Scan the records beneath this line for the line holding "[| | exact Hsg1]." and the line holding "- intros q e _", then transcribe exactly those two and all lines between.
━━━━━━━━
(* ===== verification/CaptureFull.v ===== *)
(** * CaptureFull: a full capture holds the view of the disk

    The first attempt of a capture ends with the tree of the reference; the store
    then holds that tree and what it names, and the index lists exactly it. *)

From S2P Require Import Prelude Model Tree TreeTheory Bundle Chunker ChunkerTheory Paths Disk Files Policy DiskTheory PlanTheory RewindTheory Capture PathIndexTheory CaptureSpec CaptureTheory CaptureWalk RefStore CaptureLog.
From S2P Require PathIndex Catalog CatalogTheory.
#[local] Open Scope Z_scope.

(** ** Attributes *)

Lemma foldl_xattrs_lookup (l : list XattrEntry) : ∀ m : gmap bytes bytes, NoDup (map xattr_name l) → ∀ k,
  foldl (λ m x, <[xattr_name x := xattr_value x]> m) m l !! k
  = match list_find (λ x, xattr_name x = k) l with Some (_, x) => Some (xattr_value x) | None => m !! k end.
Proof.
  induction l as [|x l IH]; intros m Hnd k; [done |]. cbn [map foldl list_find] in *. apply NoDup_cons in Hnd as [Hni Hnd].
  rewrite IH by done. destruct (decide (xattr_name x = k)) as [<-|Hne].
  - assert (list_find (λ y, xattr_name y = xattr_name x) l = None) as ->.
    { apply list_find_None, Forall_forall. intros y Hy E. apply Hni. apply list_elem_of_fmap. by exists y. }
    by rewrite lookup_insert_eq.
  - destruct (list_find (λ x, xattr_name x = k) l) as [[]|]; [done |]. by apply lookup_insert_ne.
Qed.
Lemma recorded_visible i : attrs_of (recorded_xattrs i) = visible_attrs i.
Proof.
  unfold attrs_of, restorable_xattrs, visible_attrs, recorded_xattrs.
  set (l := base.filter _ (btree_iter (attrs i))).
  assert (∀ k v, (k, v) ∈ l ↔ attrs i !! k = Some v ∧ is_system_managed k = false) as Hl.
  { intros k v. subst l. rewrite list_elem_of_filter, elem_of_btree_iter. tauto. }
  assert (NoDup l.*1) as Hnd.
  { subst l. pose proof (sorted_keys_NoDup (dom (attrs i))) as Hk. rewrite <- btree_iter_keys in Hk. revert Hk.
    generalize (btree_iter (attrs i)) as t. induction t as [|[k v] t IH]; intros Hk; [constructor |]. rewrite filter_cons.
    cbn [fmap list_fmap fst] in Hk. apply NoDup_cons in Hk as [Hni Hk]. case_decide; [| by apply IH].
    cbn. apply NoDup_cons. split; [| by apply IH]. intros ([k' v'] & E & [_ Hin]%list_elem_of_filter)%list_elem_of_fmap. cbn in E. subst k'.
    apply Hni. by apply (list_elem_of_fmap_2 fst) in Hin. }
  assert (base.filter (λ x, is_system_managed (xattr_name x) = false) (map (λ '(name, value), mkXattr name value) l)
          = map (λ '(name, value), mkXattr name value) l) as ->.
  { assert (Forall (λ '(k, _), is_system_managed k = false) l) as Hall by (apply Forall_forall; intros [k v] Hin; by destruct (proj1 (Hl k v) Hin)).
    clear -Hall. induction Hall as [|[k v] l Hk _ IH]; [done |]. cbn [map]. rewrite filter_cons. cbn. rewrite decide_True by done. by f_equal. }
  apply map_eq. intros k. rewrite foldl_xattrs_lookup.
  2: { rewrite map_map. erewrite map_ext; [exact Hnd |]. by intros []. }
  apply option_eq. intros v. rewrite lookup_empty, map_lookup_filter_Some, <- Hl.
  destruct (list_find _ _) as [[n x]|] eqn:E.
  - apply list_find_Some in E as (Hx & <- & _). apply list_elem_of_lookup_2, list_elem_of_fmap in Hx as ([k' v'] & -> & Hin). cbn. split.
    + by intros [= ->].
    + intros Hin'. f_equal. apply Hl in Hin as [Hin _]. apply Hl in Hin' as [Hin' _]. cbn in *. congruence.
  - split; [done |]. intros Hin. apply list_find_None in E. rewrite Forall_forall in E. exfalso. apply (E (mkXattr k v)); [| done].
    apply list_elem_of_fmap. by exists (k, v).
Qed.

(** Names are names, and no time is before its own second. *)
Definition names_ok (d : Disk) : Prop := ∀ p i, nodes d !! p = Some i → valid_place p ∧ 0 ≤ (mtime i).2.
Lemma names_valid d : names_ok d → ∀ p i, nodes d !! p = Some i → valid_place p.
Proof. intros Hn p i Hi. by destruct (Hn p i Hi). Qed.

Section Full.
Context `{Platform} {St L : Type} {OS : ObjectStore St} {OSok : ObjectStoreOk St} `{Blake3} {CS : ContentStoreOk St}.
Context {JE : Json TreeEntry} {JP : Json TreePage} {JT : Json Tree} {JTok : JsonOk Tree}.
Context {JB : Json Blob} {JBok : JsonOk Blob} {JX : Json Xattrs} {JXok : JsonOk Xattrs}.
Lemma hint_places_work s x root0 ps :
  ready s → index s = Some x → exact f0 (PathIndex.rows (PathIndex.tables x)) → well_placed f0 →
  (∀ q e, f0 q = Some e → kind e = Directory → old_dir (store (work s)) q e) → hints_for ps → ps ≠ [] →
  ∃ o s1, changed_loop (sort_dedup (map raw ps)) [] s = (Ok o, s1) ∧
    match o with
    | None => ∃ v done, stage v done s s1
    | Some dirty => ∃ s2, dirty_loop rounds root0 (merge_sort dirty_first (sort_dedup dirty)) s1 = (Ok root, s2) ∧ arrived s s2
    end.
Proof.
  intros Hr Hx Hrows Hv0 Hold Hps Hne. pose proof Hps as (Hok & Habove & Hcov). rewrite Forall_forall in Hok.
  destruct (raw_list (λ p, p ∈ ps) (sort_dedup (map raw ps))) as (ps' & Eps & Hps').
  { intros y. rewrite elem_of_sort_dedup. intros (p & -> & Hp)%list_elem_of_fmap. eauto. }
  assert (∀ p, p ∈ ps' ↔ p ∈ ps) as Hiff.
  { intros p. split; [apply Hps' |]. intros Hp. apply raw_list_elem; [by apply Hok | apply Forall_forall; intros p' Hp'; by apply Hok, Hps' |].
    rewrite <- Eps, elem_of_sort_dedup. by apply list_elem_of_fmap_2. }
  rewrite Eps. assert (stage (mixed []) (hinted_by []) s s) as Hsg0.
  { assert (∀ q, f0 q = mixed [] q) as E0 by (intros q; unfold mixed; by rewrite decide_False by by intros ?%Exists_nil). constructor.
    - done.
    - by intros ???.
    - intros q e. rewrite <- E0. apply Hv0.
    - exists x, x. split_and!; [done.. |]. by eapply exact_ext.
    - intros q e Hq. by apply Exists_nil in Hq. }
  destruct (changed_loop_ok ps' [] [] s s) as (o & s1 & Hrun & Ho); [| | | exact Hsg0 |].
  { apply Forall_forall. intros p Hp. by apply Hok, Hps'. }
  { rewrite <- Eps. apply sort_dedup_strict. }
  { by intros h ?%not_elem_of_nil. }
  exists o, s1. split; [done |]. destruct o as [dirty'|]; [| done]. destruct Ho as [Hsg1 ->]. cbn [app] in *.
  set (dl := merge_sort dirty_first _).
  assert (∀ y, y ∈ dl ↔ ∃ a p, p ∈ ps ∧ a `prefix_of` p ∧ a ≠ p ∧ y = raw a) as Hdl.
  { intros y. subst dl. rewrite merge_sort_Permutation, elem_of_sort_dedup, list_elem_of_In, in_concat. split.
    - intros (l & (p & <- & Hp%list_elem_of_In)%in_map_iff & Hy%list_elem_of_In). destruct (Hok p (Hps' p Hp)) as (Hv & Hn & _).
      apply elem_of_parents in Hy as (a & ? & ? & ->); [| done | done | by apply raw_length]. exists a, p. split_and!; auto.
    - intros (a & p & Hp & Ha & Hna & ->). destruct (Hok p Hp) as (Hv & Hn & _). exists (parents (length (raw p)) (raw p)). split.
      + apply in_map_iff. exists p. split; [done |]. by apply list_elem_of_In, Hiff.
      + apply list_elem_of_In, elem_of_parents; [done | done | by apply raw_length | eauto]. }
  destruct (raw_list (λ a, ∃ p, p ∈ ps ∧ a `prefix_of` p ∧ a ≠ p) dl) as (As & EAs & HAs).
  { intros y (a & p & Hp & Ha & Hna & ->)%Hdl. exists a. split; [eauto | done]. }
  assert (∀ a, a ∈ As ↔ ∃ p, p ∈ ps ∧ a `prefix_of` p ∧ a ≠ p) as HAs'.
  { intros a. split; [apply HAs |]. intros (p & Hp & Ha & Hna). destruct (Hok p Hp) as (Hv & _).
    apply raw_list_elem; [by eapply valid_prefix | | rewrite <- EAs; apply Hdl; by exists a, p].
    apply Forall_forall. intros b Hb. destruct (HAs b Hb) as (p' & Hp' & Hb' & _). destruct (Hok p' Hp') as (Hv' & _). by eapply valid_prefix. }
  assert (∀ q, hinted_by ps' q ↔ hinted_by ps q) as Hh by (intros q; unfold hinted_by; rewrite !Exists_exists; by setoid_rewrite Hiff).
  assert (stage (mixed ps) (hinted_by ps) s s1) as Hsg2.
  { eapply stage_iff; [| | exact Hsg1].
    - intros q. unfold mixed. destruct (decide (hinted_by ps' q)) as [H1|H1], (decide (hinted_by ps q)) as [H2|H2]; rewrite Hh in H1; done.
    - intros q e _ _. apply Hh. }
  apply (stage_settled ps As Hps HAs' s s1 Hold) in Hsg2.
  destruct (dirty_loop_ok As (mixed ps) s s1 root0) as (s2 & Hrun2 & Hsg3 & Hroot); [| | | exact Hsg2 | |].
  { apply (NoDup_fmap_1 raw). change (NoDup (map raw As)). rewrite <- EAs. subst dl. rewrite merge_sort_Permutation. apply sort_dedup_NoDup. }
  { rewrite <- EAs. apply (StronglySorted_merge_sort dirty_first). }
  { apply Forall_forall. intros a (p & Hp & Ha & Hna)%HAs'. by eapply Habove. }
  { intros q. by apply mixed_settled. }
  assert ([] ∈ As) as Hnil.
  { destruct ps as [|p ps0]; [done |]. apply HAs'. exists p. split_and!; [left | apply prefix_nil |]. destruct (Hok p ltac:(left)) as (_ & ? & _). congruence. }
  exists s2. rewrite EAs, Hrun2, decide_True by done. split; [done |]. apply arrived_stage; [done |]. by apply root_bound, Hroot.
Qed.

(** The hints of a capture: the root itself, or places it has to look at. *)
Definition hints_ok (hints : list Hint) : Prop :=
  ∃ o, hinted hints = Ok o ∧ ∀ paths, o = Some paths → ∃ ps, paths = map raw ps ∧ hints_for ps.

Lemma impl_ok hints s x root0 :
  ready s → index s = Some x → exact f0 (PathIndex.rows (PathIndex.tables x)) → well_placed f0 →
  PathIndex.state (PathIndex.tables x) = Some (root0, generation) →
  (∀ q e, f0 q = Some e → kind e = Directory → old_dir (store (work s)) q e) → old_root (store (work s)) root0 → hints_ok hints →
  ∃ s', impl hints s = (Ok root, s') ∧ arrived s s'.
Proof.
  intros Hr Hx Hrows Hv0 Hst Hold Hroot0 (o & Ho & Hps). unfold capture_changed_paths_impl. rewrite Ho, lift_ok_bind.
  assert (∃ x0 x1, index s = Some x0 ∧ index s = Some x1 ∧ PathIndex.saved x1 = PathIndex.saved x0) as Hidx by by exists x, x.
  destruct o as [paths|]; [| apply full_walk_arrives; [done | by intros ??? | done]].
  destruct (Hps paths eq_refl) as (ps & -> & Hhf). clear Hps.
  assert (index_tables (PathIndex.root generation) s = (Ok (Some root0), s)) as Hroot.
  { unfold index_tables, on_index. rewrite Hx. unfold gets, PathIndex.root. cbn. rewrite Hst. cbn. rewrite decide_True by done. destruct s. cbn in Hx. by subst. }
  rewrite (M_bind_run _ _ _ _ _ Hroot). cbn [with_context]. rewrite lift_ok_bind. case_bool_decide as Enil.
  - assert (ps = []) as -> by by destruct ps. destruct Hhf as (_ & _ & Hcov). assert (∀ q, f0 q = f q) as Hsame.
    { intros q. destruct (decide (f0 q = f q)) as [|Hne]; [done |]. by destruct (Hcov q Hne) as (p & ?%not_elem_of_nil & _). }
    destruct (same_view_root (store (work s)) root0 Hsame Hroot0) as [-> Hnode]. exists s. split; [done |]. apply arrived_stage; [| done]. constructor.
    + done.
    + by intros ???.
    + intros q e. rewrite <- Hsame. apply Hv0.
    + exists x, x. split_and!; [done.. |]. by eapply exact_ext.
    + intros q e _ He Hk. destruct (Hold q e) as (t & h & es & Ht & Hb & Hn & Hs & Hes); [by rewrite Hsame | done |].
      destruct (view_dir q e He Hk) as (_ & t' & _ & _ & _ & _ & _ & Hw). assert (es = entries_in q) as ->.
      { apply sorted_unique; [done | eapply writes_sorted, Hw; exact (store (work s)) |]. intros c. by rewrite Hes, elem_of_entries, Hsame. }
      by exists t, h.
  - destruct (hint_places_work s x root0 ps Hr Hx Hrows Hv0 Hold Hhf) as (o & s1 & Hrun & Hcase); [by intros -> |].
    rewrite (M_bind_run _ _ _ _ _ Hrun). destruct o as [dirty|]; [done |]. destruct Hcase as (v & done_ & Hsg).
    apply full_walk_arrives; [apply Hsg | apply Hsg |]. destruct (sg_index _ _ _ _ Hsg) as (y0 & y & ? & ? & ? & _). by exists y0, y.
Qed.
End Delta.

(** ** From one capture to the next *)

Section Next.
Context `{Platform} {St : Type} {OS : ObjectStore St} {OSok : ObjectStoreOk St} `{Blake3} {CS : ContentStoreOk St}.
Context {L : Type} {RL : RefStore L} {RLok : RefStoreOk L}.
Context {JE : Json TreeEntry} {JP : Json TreePage} {JT : Json Tree} {JTok : JsonOk Tree}.
Context {JB : Json Blob} {JBok : JsonOk Blob} {JX : Json Xattrs} {JXok : JsonOk Xattrs} {JS : Json Snapshot} {HX : Hex}.
Variable reading : Place → Disk → list (Res bytes) * Disk.
Variable wall : nat → Z.
Variable device : Z.
Variable linked_outside : Z → bool.
Variable workspace_id : bytes.
Variable store_root : option Place.
Variable generation : bytes.
Variables rounds fuel depth : nat.

(** What a tree the store holds says of its directories. *)
Lemma holds_dirs n (s : St) t f : holds fuel n s t f → ∀ q,
  (q = [] ∨ ∃ e, f q = Some e ∧ kind e = Directory) →
  ∃ t' h es, (q = [] → t' = t) ∧ (∀ e, f q = Some e → target e = Some t')
    ∧ (2 * (h + length es) + 3 < fuel)%nat ∧ node h s t' es ∧ sorted es ∧ ∀ c, c ∈ es ↔ f (q ++ [name c]) = Some c.
Proof.
  revert t f. induction n as [|n IH]; intros t f; [done |]. intros (h & es & Hn & Hs & Hb & Hv & Hnil & Hfound & Hsub) q Hq. destruct q as [|nm q].
  - exists t, h, es. split_and!; [done | congruence | done | done | done |]. intros c. cbn. split.
    + intros Hc. by apply Hfound.
    + intros Hc. by apply Hfound in Hc as [? _].
  - destruct Hq as [?|(e & He & Hk)]; [done |]. specialize (Hsub nm). destruct (f [nm]) as [e0|] eqn:E0.
    2: { destruct q as [|y q]; [congruence |]. specialize (Hsub (y :: q)). cbn in Hsub. congruence. }
    case_decide as Hk0.
    2: { destruct q as [|y q]; [congruence |]. specialize (Hsub (y :: q)). cbn in Hsub. congruence. }
    destruct Hsub as (t0 & Ht0 & Hh0). destruct (IH t0 (under f nm) Hh0 q) as (t' & h' & es' & H1 & H2 & H3 & H4 & H5 & H6).
    { destruct q as [|y q]; [by left | right]. by exists e. }
    exists t', h', es'. split_and!; [done | | done | done | done |].
    + intros e' He'. destruct q as [|y q]; [| by apply H2]. rewrite H1 by done. congruence.
    + intros c. rewrite H6. by destruct q.
Qed.
Lemma holds_closed n (s : St) t f q a : holds fuel n s t f → is_Some (f q) → a `prefix_of` q → a ≠ [] → is_Some (f a).
Proof.
  intros Hh [e He] Ha Hne. destruct (decide (a = q)) as [->|Hneq]; [by eexists |].
  destruct (holds_above fuel n s t f q e a Hh He Ha Hneq Hne) as (e' & ? & _). by eexists.
Qed.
━━━━━━━━
= ANSWER AREA =
  { eapply stage_iff; [| | exact Hsg1].
    - intros q. unfold mixed. destruct (decide (hinted_by ps' q)) as [H1|H1], (decide (hinted_by ps q)) as [H2|H2]; rewrite Hh in H1; done.
    - intros q e _ _. apply Hh. }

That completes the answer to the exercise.